If gas prices were to increase significantly, like they did in 2007 and 2008, we see less vacationing. Airfare gets expensive, driving gets expensive, and people have their daily budget hit by gas prices. That would affect rentals. In 2007 and 2008 people were frequently renting their points for less than the $10 going rate at that time.

Disney themselves also has a lot of power. People renting points are their competition, and if they choose, they could throw a monkey wrench into our ability to "sell" our product. For instance - no Magical Express unless accompanied by a member. Renters are not allowed to put in room requests and get the "worst" rooms in the buildings. No ability to buy a dining plan without the member present. They've already come down harder on renters getting member discounts.

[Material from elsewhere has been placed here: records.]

(* ===== verification/HubRuns.v ===== *)
(** Runs of the event hub, computed: schedules of its goroutines, and what they
    show of internal/stream/hub.go. *)

From S2P Require Import Prelude Rows GoJson GoUrl Csr Domains Stream Hub HubLimits.

(** What a scheduler picks next. *)
Inductive Act : Type :=
| Publishes (now : Z) (tenant : string) (to : list string) (all : bool) (typ : string) (data : Payload)
| Subscribes (tenant user lastID : string)
| Checks (i : nat) | Reads (i : nat) | Runs (i : nat) (now : Z)
| Receives (s : nat) | Leaves (s : nat).
Definition act (cfg : HubConfig) (a : Act) (y : System) : option System :=
  let '(mkSystem h m ths log) := y in
  if h_panicked h then None
  else match a with
  | Publishes now tenant to all typ data =>
    let '(r, m') := PublishID now (hc_MaxLen cfg) tenant to all typ data false m in
    Some (mkSystem h m' ths (log ++ (if is_ok r then (fun e => (Key tenant, e)) <$> option_list (newest (Key tenant) m')
                                     else [])))
  | Subscribes tenant user lastID =>
    let '(r, h', loop) := Subscribe_locked cfg tenant user m h in
    Some (mkSystem h' m
            (ths ++ [mkThread [] loop false]
                 ++ [spawn (match r with Ok s => if lastID =s "" then [] else [Replay s lastID] | Err _ => [] end)])
            log)
  | Checks i =>
    match ths !! i with
    | Some (mkThread [] (Some (t, last)) false) =>
      match h_tsubs h !! t with
      | Some ts => if ts_cancelled ts || h_closed h then None
                   else Some (mkSystem h m (<[i := mkThread [] (Some (t, last)) true]> ths) log)
      | None => None
      end
    | _ => None
    end
  | Reads i =>
    match ths !! i with
    | Some (mkThread [] (Some (t, last)) true) =>
      match h_tsubs h !! t with
      | Some ts =>
        match XRead (Key (ts_tenant ts)) last 100 m with
        | Ok es =>
          Some (mkSystem h m (<[i := mkThread (Dispatch t <$> es)
                  (Some (t, match list.last es with Some e => e_ID e | None => last end)) false]> ths) log)
        | Err _ => None
        end
      | None => None
      end
    | _ => None
    end
  | Runs i now =>
    match ths !! i with
    | Some (mkThread (k :: ks) loop false) =>
      let '(h', ks') := do_task cfg now m (fun l => l) k h in
      Some (mkSystem h' m (<[i := mkThread (ks' ++ ks) loop false]> ths) log)
    | _ => None
    end
  | Receives s =>
    match h_subs h !! s with
    | Some x => match s_ch x with
                | ev :: rest =>
                  Some (mkSystem (set_sub s (x <| s_ch := rest |> <| s_seen := s_seen x ++ [ev] |>) h) m ths log)
                | [] => None
                end
    | None => None
    end
  | Leaves s =>
    match h_subs h !! s with
    | Some _ => Some (mkSystem h m (ths ++ [spawn [CloseSub s]]) log)
    | None => None
    end
  end.
Fixpoint acts (cfg : HubConfig) (l : list Act) (y : System) : option System :=
  match l with
  | [] => Some y
  | a :: l => match act cfg a y with Some y => acts cfg l y | None => None end
  end.

Lemma act_step cfg a y y' : act cfg a y = Some y' -> sys_step cfg y y'.
Proof.
  destruct y as [h m ths log]. unfold act, sys_step. simpl. destruct (h_panicked h); [done|].
  intros Ha. split; [done|]. destruct a; simpl in Ha.
  - destruct (PublishID _ _ _ _ _ _ _ _ m) as [r m'] eqn:E. injection Ha as <-. by eapply y_publish.
  - destruct (Subscribe_locked _ _ _ _ _) as [[r h'] loop] eqn:E. injection Ha as <-. by eapply y_subscribe.
  - destruct (ths !! i) as [[[|] [[t last]|] []]|] eqn:Ei; try done.
    destruct (h_tsubs h !! t) as [ts|] eqn:Et; [|done]. destruct (_ || _) eqn:Ec; [done|].
    injection Ha as <-. apply orb_false_iff in Ec as [? ?]. by eapply y_check.
  - destruct (ths !! i) as [[[|] [[t last]|] []]|] eqn:Ei; try done.
    destruct (h_tsubs h !! t) as [ts|] eqn:Et; [|done]. destruct (XRead _ _ _ _) as [es|] eqn:Er; [|done].
    injection Ha as <-. by eapply y_read.
  - destruct (ths !! i) as [[[|k ks] loop []]|] eqn:Ei; try done.
    destruct (do_task _ _ _ _ _ _) as [h' ks'] eqn:Ed. injection Ha as <-. by eapply y_run; [exact Ei| |exact Ed].
  - destruct (h_subs h !! s) as [x|] eqn:Ex; [|done]. destruct (s_ch x) as [|ev rest] eqn:Ec; [done|].
    injection Ha as <-. by eapply y_receive.
  - destruct (h_subs h !! s) as [x|] eqn:Ex; [|done]. injection Ha as <-. by eapply y_leave.
Qed.
Lemma acts_run cfg l y y' : acts cfg l y = Some y' -> rtc (sys_step cfg) y y'.
Proof.
  revert y. induction l as [|a l IH]; intros y Hl; simpl in Hl; [by injection Hl as ->|].
  destruct (act cfg a y) as [y1|] eqn:E; [|done]. eapply rtc_l; [by eapply act_step|by apply IH].
Qed.

(** ** What [Subscribe] leaves of a long replay *)

Definition last_id (d : string) (evs : list SEvent) : string := default d (ev_ID <$> list.last evs).
Definition ascending (evs : list SEvent) : Prop :=
  Forall (fun ev => ev_ID ev <> "") evs /\ StronglySorted (fun a b => Less (ev_ID a) (ev_ID b) = true) evs.
Fixpoint sorted_check (evs : list SEvent) : bool :=
  match evs with
  | [] => true
  | ev :: evs => forallb (fun e => Less (ev_ID ev) (ev_ID e)) evs && sorted_check evs
  end.
Lemma sorted_by_check evs :
  sorted_check evs = true -> StronglySorted (fun a b => Less (ev_ID a) (ev_ID b) = true) evs.
Proof.
  induction evs as [|ev evs IH]; simpl; [constructor|]. intros [H1 H2]%andb_true_iff. constructor; [auto|].
  by apply Forall_forall; intros e He; eapply forallb_forall in H1; [|by apply list_elem_of_In].
Qed.
Lemma take_again {A} n (l k : list A) : take n (take n l ++ k) = take n (l ++ k).
Proof.
  rewrite !take_app, take_take, Nat.min_id. f_equal. rewrite length_take. f_equal. lia.
Qed.
(** A push the stalled reader does not take is dropped all the same. *)
Lemma push_one cfg now m order n s ev ks x h :
  h_subs h !! s = Some x -> s_closed x = false -> s_ended x = false -> ev_ID ev <> "" ->
  s_last x = "" \/ Less (s_last x) (ev_ID ev) = true ->
  (length (s_ch x) <= connBuffer)%nat ->
  exists h', run_tasks cfg now m order (S (S n)) (Push s ev false :: ks) h = run_tasks cfg now m order n ks h'
    /\ h_subs h' !! s = Some (x <| s_last := ev_ID ev |> <| s_ch := take connBuffer (s_ch x ++ [ev]) |>).
Proof.
  intros Hx Hc He Hid Hlt Hlen. set (x1 := x <| s_last := ev_ID ev |>).
  assert (Hgo : push_check ev x = (x1, true)).
  { unfold push_check. rewrite Hc. rewrite (proj2 (str_eqb_neq _ _) Hid). simpl.
    destruct Hlt as [->|Hlt]; [done|]. rewrite Hlt, andb_false_r. done. }
  simpl. rewrite Hx, Hgo. simpl. rewrite lookup_insert_eq. unfold send.
  replace (s_ended x1) with false by done. replace (s_ch x1) with (s_ch x) by done.
  destruct (_ <? _)%nat eqn:El.
  - apply Nat.ltb_lt in El. eexists. split; [reflexivity|]. simpl. rewrite lookup_insert_eq, take_ge; [done|].
    rewrite length_app. simpl. lia.
  - apply Nat.ltb_ge in El. eexists. split; [reflexivity|]. simpl. rewrite lookup_insert_eq. unfold x1.
    rewrite take_app_le, take_ge by lia. by destruct x.
Qed.
Lemma push_all cfg now m order s evs : forall x h,
  h_subs h !! s = Some x -> s_closed x = false -> s_ended x = false -> ascending evs ->
  s_last x = "" \/ Forall (fun ev => Less (s_last x) (ev_ID ev) = true) evs ->
  (length (s_ch x) <= connBuffer)%nat ->
  exists h', run_tasks cfg now m order (2 * length evs) ((fun ev => Push s ev false) <$> evs) h = Some h'
    /\ h_subs h' !! s = Some (x <| s_last := last_id (s_last x) evs |> <| s_ch := take connBuffer (s_ch x ++ evs) |>).
Proof.
  induction evs as [|ev evs IH]; intros x h Hx Hc He [Hid Hs] Hlt Hlen.
  - exists h. split; [done|]. rewrite app_nil_r, take_ge by done. by destruct x.
  - apply Forall_cons in Hid as [Hi Hid]. apply StronglySorted_inv in Hs as [Hs Hall].
    replace (2 * length (ev :: evs))%nat with (S (S (2 * length evs))) by (simpl; lia).
    rewrite fmap_cons. destruct (push_one cfg now m order (2 * length evs) s ev ((fun e => Push s e false) <$> evs) x h)
      as (h1 & -> & Hx1); try done.
    { destruct Hlt as [->|Hlt]; [by left|right]. by apply Forall_cons in Hlt as [? _]. }
    destruct (IH _ h1 Hx1) as (h' & Hr & Hx'); try done.
    { right. eapply Forall_impl; [exact Hall|]. done. }
    { simpl. rewrite length_take. lia. }
    exists h'. split; [done|]. rewrite Hx'.
    assert (E1 : take connBuffer (take connBuffer (s_ch x ++ [ev]) ++ evs) = take connBuffer (s_ch x ++ ev :: evs))
      by (rewrite take_again; by rewrite <- app_assoc).
    assert (E2 : last_id (ev_ID ev) evs = last_id (s_last x) (ev :: evs))
      by (unfold last_id; rewrite last_cons; by destruct (list.last evs)).
    rewrite <- E1, <- E2. done.
Qed.

(** The replay of [Subscribe] ends before the reader can receive, and ignores
    that a push found the buffer full: of the missed events only the first 32 are
    kept, with no reset notice, while the stream's position moves to the last one,
    so the others never reach the reader. *)
Theorem replay_truncated cfg now m s lastID h tenant user x missed :
  x = mkSubscription tenant user [] "" false false false [] ->
  missed = replay_events cfg now m x lastID ->
  h_subs h !! s = Some x -> ascending missed ->
  exists h', run_tasks cfg now m (fun l => l) (1 + 2 * length missed) [Replay s lastID] h = Some h'
    /\ h_subs h' !! s = Some (x <| s_last := last_id "" missed |> <| s_ch := take 32 missed |>).
Proof.
  intros -> -> Hx Ha. simpl run_tasks. rewrite Hx, app_nil_r.
  apply (push_all cfg now m (fun l => l) s _ _ h Hx); auto; simpl; lia.
Qed.

Lemma open_at y tenant user s x :
  h_subs (y_hub y) !! s = Some x -> s_once x = false -> s_tenant x = tenant ->
  match user with Some u => s_user x = u | None => True end -> open_for y tenant user s.
Proof. intros Hx Ho Ht Hu. exists x. split_and!; [done..|]. by intros u ->. Qed.

Module HubSample.
Definition noon : Z := unix_epoch + 1700000000 * Second.
Definition config : HubConfig := mkHubConfig 0 0 0 0.
Definition cfg : HubConfig := NewHub_config config.
Definition note (tenant : string) (text : string) : Act := Publishes noon tenant [] true "note" (PText text).

(** Alice and Bob of t1 and Carol of t2; one event for everyone of t1, one for
    Alice, one for t2.  Thread 0 is t1's loop. *)
Definition busy : list Act :=
  [Subscribes "t1" "alice" ""; Subscribes "t1" "bob" ""; Subscribes "t2" "carol" "";
   note "t1" "1"; Publishes noon "t1" ["alice"] false "note" (PText "2"); note "t2" "3";
   Checks 0; Reads 0; Runs 0 noon; Runs 0 noon; Runs 0 noon; Runs 0 noon; Runs 0 noon; Runs 0 noon; Runs 0 noon;
   Runs 0 noon; Receives 1].
Definition busy_end : System := default boot (acts cfg busy boot).
Definition alice : Subscription :=
  default (mkSubscription "" "" [] "" false false false []) (h_subs (y_hub busy_end) !! 1%nat).
Lemma busy_run : rtc (sys_step cfg) boot busy_end.
Proof.
  destruct (acts cfg busy boot) as [y|] eqn:E; [|exfalso; revert E; vm_compute; discriminate].
  unfold busy_end. rewrite E. by eapply acts_run.
Qed.
Lemma streams_isolated_witness :
  map ev_Data (s_seen alice ++ s_ch alice) = ["1"; "2"]
  /\ NoDup (ids (s_seen alice ++ s_ch alice))
  /\ meant_for (y_log busy_end) "t1" "alice" (mkSEvent "1700000000000-2" "note" "2").
Proof.
  assert (Hx : h_subs (y_hub busy_end) !! 1%nat = Some alice) by (vm_compute; reflexivity).
  destruct (streams_isolated cfg busy_end 1 alice busy_run Hx) as [Hm Hn].
  split; [vm_compute; reflexivity|]. split; [exact Hn|].
  assert (Ht : s_tenant alice = "t1" /\ s_user alice = "alice") by (vm_compute; split; reflexivity).
  destruct Ht as [E1 E2]. rewrite E1, E2 in Hm. apply Hm.
  assert (E : s_seen alice ++ s_ch alice
              = [mkSEvent "1700000000000-1" "note" "1"; mkSEvent "1700000000000-2" "note" "2"])
    by (vm_compute; reflexivity).
  rewrite E. apply elem_of_cons. right. by apply list_elem_of_singleton.
Defined.
(** Alice and Bob are the two streams of t1; the tenant's limit is 2000, a user's 5. *)
Lemma streams_bounded_witness :
  OpenStreams (y_hub busy_end) = 3 /\ 2 <= hc_StreamsPerTenant cfg /\ 1 <= hc_StreamsPerUser cfg
  /\ (length (s_ch alice) <= connBuffer)%nat.
Proof.
  assert (Hx : h_subs (y_hub busy_end) !! 1%nat = Some alice) by (vm_compute; reflexivity).
  assert (Hb : exists bob, h_subs (y_hub busy_end) !! 2%nat = Some bob /\ s_once bob = false /\ s_tenant bob = "t1")
    by (eexists; split; [vm_compute; reflexivity|split; vm_compute; reflexivity]).
  destruct Hb as (bob & Hb & Ho & Ht).
  assert (Ha : s_once alice = false /\ s_tenant alice = "t1" /\ s_user alice = "alice")
    by (split_and!; vm_compute; reflexivity).
  destruct Ha as (Ha1 & Ha2 & Ha3).
  destruct (streams_bounded config busy_end busy_run) as (H1 & H2 & H3).
  split; [vm_compute; reflexivity|]. split; [|split; [|exact (H3 1%nat alice Hx)]].
  - apply (H1 "t1" [1%nat; 2%nat]); [apply (bool_decide_unpack _); vm_compute; exact I|].
    intros s Hs. apply elem_of_cons in Hs as [->|Hs]; [exact (open_at _ _ None _ alice Hx Ha1 Ha2 I)|].
    apply list_elem_of_singleton in Hs as ->. exact (open_at _ _ None _ bob Hb Ho Ht I).
  - apply (H2 "t1" "alice" [1%nat]); [apply (bool_decide_unpack _); vm_compute; exact I|].
    intros s ->%list_elem_of_singleton. exact (open_at _ _ (Some "alice") _ alice Hx Ha1 Ha2 Ha3).
Defined.

(** Forty events are published while Alice is away. *)
Definition seen0 : string := "1700000000000-1".
Definition away : list Act := replicate 41 (note "t1" "1") ++ [Subscribes "t1" "alice" seen0].
Definition away_end : System := default boot (acts cfg away boot).
Definition fresh_alice : Subscription := mkSubscription "t1" "alice" [] "" false false false [].
Definition missed40 : list SEvent := replay_events cfg noon (y_mem away_end) fresh_alice seen0.
Lemma replay_truncated_witness :
  length missed40 = 40%nat
  /\ exists h', run_tasks cfg noon (y_mem away_end) (fun l => l) 81 [Replay 1 seen0] (y_hub away_end) = Some h'
    /\ h_subs h' !! 1%nat
       = Some (fresh_alice <| s_last := "1700000000000-41" |> <| s_ch := take 32 missed40 |>).
Proof.
  assert (Hn : length missed40 = 40%nat) by (vm_compute; reflexivity). split; [exact Hn|].
  assert (Hl : last_id "" missed40 = "1700000000000-41") by (vm_compute; reflexivity).
  assert (Hx : h_subs (y_hub away_end) !! 1%nat = Some fresh_alice) by (vm_compute; reflexivity).
  assert (Hm : missed40 = replay_events cfg noon (y_mem away_end) fresh_alice seen0) by (unfold missed40; reflexivity).
  assert (Ha : ascending missed40).
  { split; [|apply sorted_by_check; vm_compute; reflexivity].
    apply (Forall_impl (fun ev => ev_ID ev <>s "" = true)); [|by intros ev E; bools].
    apply Forall_forall. intros ev Hev. apply list_elem_of_In in Hev. revert ev Hev.
    apply forallb_forall. vm_compute. reflexivity. }
  destruct (replay_truncated cfg noon (y_mem away_end) 1 seen0 (y_hub away_end) "t1" "alice" fresh_alice missed40
              eq_refl Hm Hx Ha) as (h' & Hr & Hs).
  rewrite Hn in Hr. rewrite Hl in Hs. exists h'. exact (conj Hr Hs).
Defined.
End HubSample.

(** [push] sends after it has released the lock, so a subscription can be closed
    in between: the send then finds the channel closed and the process panics. *)
Theorem push_after_close : exists y, rtc (sys_step HubSample.cfg) boot y /\ h_panicked (y_hub y) = true.
Proof.
  set (l := [Subscribes "t1" "alice" ""; HubSample.note "t1" "1"; Checks 0; Reads 0;
             Runs 0 HubSample.noon; Runs 0 HubSample.noon; Leaves 1; Runs 2 HubSample.noon;
             Runs 2 HubSample.noon; Runs 0 HubSample.noon]).
  destruct (acts HubSample.cfg l boot) as [y|] eqn:E; [|exfalso; revert E; vm_compute; discriminate].
  exists y. split; [by eapply acts_run|].
  assert (Hp : ((fun y => h_panicked (y_hub y)) <$> acts HubSample.cfg l boot) = Some true) by (vm_compute; reflexivity).
  rewrite E in Hp. by injection Hp.
Qed.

Definitely, the overall state of the economy is going to effect the demand and supply of rental points and a ceiling is always going to be set by what Disney is renting their rooms out at. Rental rates were at $10 for a long time because they started at a high rate compared to MF and then the recession hit and the supply of rental points increased while the demand decreased, so renters had no ability to increase the rental rates. But look what is happening now that the recession is over, rates have increased very quickly and are now $11-$14 per point. For high demand times and locations the norm is $13/point.


Given that Magical Express is paid for by our dues, I'm fairly sure that they couldn't do that. Removing the ability to purchase the DP is something they could do, given it is a big money maker for them, why would they.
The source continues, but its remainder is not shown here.